George W. Bush, complicado presidente dos Estados Unidos, o país mais poderoso do mundo, inicia hoje por São Paulo uma viagem à América Latina e já são previsíveis seus tropeços. O périplo tem como motivo principal atenuar o impacto do surgimento nesta parte das Américas, que os norte-americanos sempre julgaram ser um quintal seu, de lideranças de extrema esquerda, como a de Hugo Chávez, na Venezuela, e de Evo Morales, na Bolívia, além de outros governantes recém-eleitos, nem tão vermelhos, mas sem dúvida rosa-choque. Teme-se que a turnê torne a emenda pior que o soneto, pois o presidente dos EUA começa por fazer-se acompanhar de uns trezentos policiais norte-americanos que, auxiliados por milhares de seguranças brasileiros, evidenciam que tem fundado medo da aproximação com os que visita. Os protestos já começaram e se há de reconhecer que, se não se cuide, pode sofrer na própria pele agressões que não se peja em infringir em níveis mais graves a povos como o do Iraque, do Afeganistão e, no passado, a muitas ?banana republics? caribenhas e latino-americanas.
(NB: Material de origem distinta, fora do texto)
(** * pytest_logger: the leveled, multi-destination log router

    A shallow embedding of [src/pytest_logger/logger/logger.py] and of
    [__map_correct_level] from [src/pytest_logger/plugin.py], together with
    the fragment of the Python standard library ([logging], [pathlib], [os])
    those two files drive.

    Conventions.
    - Python [int] is [Z]; [str] is [string] (a byte string); a [dict] whose
      iteration order is observed is an association list, one that is only
      looked up is a [gmap].
    - Objects that are mutated through several references (the handlers held
      both by the router and by the [logging.Logger]) live in a heap and are
      named by their index in it.
    - A Python call is a state transformer that either returns or raises;
      whatever it had mutated before raising stays mutated. *)

From stdpp Require Import base option list strings gmap pretty.
From Stdlib Require Import Ascii ZArith Lia.

Local Open Scope Z_scope.

(** ** Python strings *)

Module str.

(** [c.lower()] on the ASCII range.  Every key of the level table is
    ASCII, so a byte outside that range can never take part in a match and
    leaving it alone does not change any lookup below. *)
Definition lower_ascii (c : ascii) : ascii :=
  let n := nat_of_ascii c in
  if (65 <=? n)%nat && (n <=? 90)%nat then ascii_of_nat (n + 32) else c.

Fixpoint lower (s : string) : string :=
  match s with
  | EmptyString => EmptyString
  | String c s' => String (lower_ascii c) (lower s')
  end.

(** [s.replace(old, new)] for a one-character [old]; the source only ever
    replaces [' '], ['-'] and ['_']. *)
Fixpoint replace (old : ascii) (new : string) (s : string) : string :=
  match s with
  | EmptyString => EmptyString
  | String c s' =>
      if Ascii.eqb c old then new +:+ replace old new s'
      else String c (replace old new s')
  end.

(** [needle in hay] *)
Fixpoint contains (needle hay : string) : bool :=
  String.prefix needle hay ||
  match hay with
  | EmptyString => false
  | String _ hay' => contains needle hay'
  end.

(** [sep.join(parts)] *)
Fixpoint join (sep : string) (parts : list string) : string :=
  match parts with
  | [] => ""
  | [p] => p
  | p :: ps => p +:+ sep +:+ join sep ps
  end.

(** [s.ljust(width)] with the blank fill of [%-8s] *)
Definition ljust (width : nat) (s : string) : string :=
  s +:+ String.string_of_list_ascii (repeat " "%char (width - String.length s)).

End str.

(** ** Exceptions and results *)

Inductive exn : Set :=
| AttributeError
| TypeError
| KeyError
| FileNotFoundError
| FileExistsError
| NotADirectoryError
| IsADirectoryError
| ValueError.

Global Instance exn_eq_dec : EqDecision exn.
Proof. solve_decision. Defined.

Inductive result (A : Type) : Type :=
| Ok (a : A)
| Raise (e : exn).
Arguments Ok {A} a.
Arguments Raise {A} e.

(** ** The [colored] package: the style tags the table refers to *)

Module colored.

Inductive style : Set :=
| CYAN | WHITE | YELLOW | RED | GREEN | light_gray   (* Fore.* *)
| RESET.                                             (* Style.RESET *)

Definition ESC : string := String (ascii_of_nat 27) "[".

(** The escape sequence a style stands for (256-colour foreground codes). *)
Definition code (s : style) : string :=
  match s with
  | CYAN => ESC +:+ "38;5;6m"
  | WHITE => ESC +:+ "38;5;15m"
  | YELLOW => ESC +:+ "38;5;3m"
  | RED => ESC +:+ "38;5;1m"
  | GREEN => ESC +:+ "38;5;2m"
  | light_gray => ESC +:+ "38;5;7m"
  | RESET => ESC +:+ "0m"
  end.

End colored.

(** ** [logging]: the five standard ranks *)

Module logging_levels.
Definition CRITICAL : Z := 50.
Definition ERROR : Z := 40.
Definition WARNING : Z := 30.
Definition INFO : Z := 20.
Definition DEBUG : Z := 10.
Definition NOTSET : Z := 0.
End logging_levels.
Import logging_levels.

(** ** logger.py: the level table *)

Record LevelInfo : Set := { level : Z; color : colored.style }.

(** [levels], in source order (a [dict] iterates in insertion order). *)
Definition levels : list (string * LevelInfo) :=
  [ ("debug",    {| level := DEBUG;    color := colored.CYAN |});
    ("info",     {| level := INFO;     color := colored.WHITE |});
    ("warning",  {| level := WARNING;  color := colored.YELLOW |});
    ("error",    {| level := ERROR;    color := colored.RED |});
    ("critical", {| level := CRITICAL; color := colored.RED |});
    ("step",     {| level := 21;       color := colored.WHITE |});
    ("substep",  {| level := 22;       color := colored.light_gray |});
    ("pass",     {| level := 23;       color := colored.GREEN |});
    ("fail",     {| level := 31;       color := colored.RED |}) ].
Aqui no Brasil nenhum político ou cidadão de bom senso aplaude entusiasticamente Chávez ou Morales, pois ambos percorrem caminhos ditatoriais e contrários aos nossos ideais e anseios democráticos, já para não falar em interesses políticos e econômicos nossos que prejudicam. No mais, temos as mesmas queixas e desconfianças dos demais latino-americanos para com o grande país do Norte e a mesma péssima impressão do seu atual governante, George W. Bush. Não obstante, aqui o papo é outro. Temos um interesse em comum, finalmente reconhecido pelo governo dos EUA, que é criar um mercado mundial de etanol. Bush acaba de reconhecer que o petróleo do mundo vai acabar e é preciso buscar, com urgência, fontes alternativas de energia.
O Brasil é o maior produtor mundial de álcool combustível de cana e ainda temos possibilidade de ampliar a indústria desse sucedâneo do petróleo com o uso de outros vegetais. Energia renovável que os EUA já produzem, porém ainda em pequena quantidade, de milho, principalmente, e sem a tecnologia que o Brasil há muito domina. Interessa a Bush dialogar com Lula sobre uma política comum de combustíveis alternativos. Os Estados Unidos são um promissor mercado e uma força capaz de levar o comércio do combustível renovável ao resto do mundo. Só que eles, que alardeiam desejar um comércio livre, taxam pesadamente o álcool brasileiro. Lula já deixou claro que discorda dessa tributação e que, com ela, não há possibilidade de um entendimento profícuo.
Assim, há na pauta da visita ao Brasil um assunto importante e palpável, além de algumas medidas de benemerência em busca de aplausos. Ajuda aos pobres, um navio-hospital, financiamento de casas às populações carentes, treinamento de professores em regiões necessitadas e microempréstimos estão entre as bondades que enchem as malas do presidente Bush.
Com o Brasil, ele pretende ser comedido na oferta dessa benemerência, que mais visa contrapor a ação norte-americana à política populista, principalmente de Hugo Chávez. Esquece-se que tanto aqui no Brasil, quanto nos demais países latino-americanos que visitará e, diga-se por ser verdade, até nos Estados Unidos, suas políticas não são bem vistas. E as esmolas, quanto maiores, mais farão com que o santo desconfie. A tendência da América Latina não será sentir-se agradada com tanta benemerência, mas até ofendida porque o que se pede é condições justas para produzir e negociar e respeito às nossas liberdades. Inclusive a de discordar, por vezes, do país mais poderoso do mundo.